I want to remind everyone here that the fundamental message behind this legislation that I want you to keep in mind when you're thinking about it is that everybody has a right to have a home they can consider permanent. The fact that you have a disability should not suddenly mean that you don't have the same entitlement anyone else does. This legislation is about making a home a true home and residence.
Ms Shoshannah Benmosché: The Ontario Advocacy Coalition started in 1986. Its purpose was to convince the government of Ontario to enact legislation establishing an independent, fully funded advocacy system for vulnerable people. The coalition is still actively working towards the implementation of the Advocacy Act to ensure that the legislation is translated into reality for those who have endured abuse, neglect, exploitation and marginalization for so long. There are 40 member organizations, representing a wide range of disability groups and seniors throughout the province. A list of the member groups is attached.
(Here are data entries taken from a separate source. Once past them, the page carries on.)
Lemma callID_loop (rest : list json) :
  forall (done : list json) ms (sa : option string) (c : gmap string string),
    member "input" ms = Some (JArray sa (done ++ rest)) -> cache_ok c ->
    exists sa' c',
      fold_left responses.callID_step
                (combine (seq (length done) (length rest)) rest)
                (Some (JObject None ms), Some c)
      = (Some (JObject None
                 (set_member "input"
                    (JArray sa' (done ++ map responses.fix_call_id rest)) ms)),
         Some c') /\
      cache_ok c'.
Proof.
  induction rest as [|it rest IH]; intros done ms sa c Hm Hc.
  - exists sa, c. cbn [map length seq combine fold_left].
    now rewrite (set_member_same _ _ _ Hm).
  - cbn [length seq combine fold_left map].
    destruct (callID_step_item ms sa done rest it c Hm Hc)
      as (sa1 & c1 & -> & Hc1).
    specialize (IH (done ++ [responses.fix_call_id it])
                  (set_member "input"
                     (JArray sa1 (done ++ responses.fix_call_id it :: rest)) ms)
                  sa1 c1).
    rewrite length_app, Nat.add_1_r, <- !app_assoc in IH.
    destruct IH as (sa' & c' & E & Hc'); [| exact Hc1 |].
    { apply member_set_member_eq. eauto. }
    exists sa', c'. split; [| exact Hc'].
    rewrite set_member_twice in E. exact E.
Qed.

Lemma normalizeInputCallIDs_eq ms (sa : option string) cur :
  member "input" ms = Some (JArray sa cur) ->
  exists sa',
    responses.normalizeInputCallIDs (Some (JObject None ms))
    = Some (JObject None
              (set_member "input"
                 (JArray sa' (map responses.fix_call_id cur)) ms)).
Proof.
  intros Hm. unfold responses.normalizeInputCallIDs. cbv zeta.
  cbn [gjson.GetR]. rewrite (Get_member None ms "input") by reflexivity.
  rewrite Hm. cbn [gjson.IsArray negb gjson.Array]. unfold responses.indexed.
  destruct (callID_loop cur [] ms sa ∅ Hm cache_ok_empty)
    as (sa' & c' & E & _).
  cbn [length app] in E. exists sa'.
  apply (f_equal fst) in E. exact E.
Qed.

(** *** What the corrections do to an item *)

Lemma fix_call_id_long it (id : string) :
  gjson.String_ (gjson.Get it "call_id") = id -> 64 < String.length id ->
  gjson.Get (responses.fix_call_id it) "call_id"
  = Some (JString (shortenCallID id)).
Proof.
  intros Hid Hlen. unfold responses.fix_call_id. cbv zeta. rewrite Hid.
  destruct (norm_id_length id Hlen) as (En & _ & _).
  destruct (String.eqb_spec id "") as [->|_]; [simpl in Hlen; lia |].
  rewrite En, coerce_shortenCallID by exact Hlen.
  destruct (String.eqb_spec (shortenCallID id) id) as [E|_].
  { pose proof (shortenCallID_length id Hlen) as H. rewrite E in H. lia. }
  rewrite (Get_plain it "call_id") in Hid by reflexivity.
  destruct (gjson.child "call_id" it) as [old|] eqn:Hold;
    [| subst id; simpl in Hlen; lia].
  destruct (child_member it "call_id" old eq_refl Hold) as (s & ims & -> & Hm).
  cbn [sjson.replace_child]. rewrite Get_member by reflexivity.
  apply member_set_member_eq. eauto.
Qed.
Although this legislation is not directly related to the Advocacy Act, we have been following Dr Lightman's work and report very closely. We urge the government to carry out his recommendations as they have a direct impact on our members. In fact, you heard from one of our member groups, Citizen Advocacy Windsor, in Windsor last week. They have been active in providing advocacy services to tenants living at the ALPHA apartments for living for the physically handicapped.
Bill 120 extends protection to the same constituency served by the Advocacy Act, the most vulnerable people in the province. It should be noted that the recommendations of the inquest into the death of Joseph Kendall which led directly to the appointment of Dr Lightman were also the final impetus for the enactment of the Advocacy Act. The proposed amendments to the Landlord and Tenant Act and related legislation will give equal protection to all tenants without discrimination. It will increase the ability of advocates to effectively help their clients.
The advocacy coalition strongly supports the proposed amendments in Bill 120 with the respect to those relating to the Landlord and Tenant Act, the Rent Control Act, the Rental Housing Protection Act, and those designed to legalize basement apartments. These amendments eliminate the discrimination against people with disabilities and seniors that now exists. All tenants will now have the same right to secure and safe housing.
The exemptions from the protection in part IV of the Landlord and Tenant Act for housing where care is provided mean that housing intended as independent living to an institution in the community --
Miss Bregman: My mistake. It should be "is now."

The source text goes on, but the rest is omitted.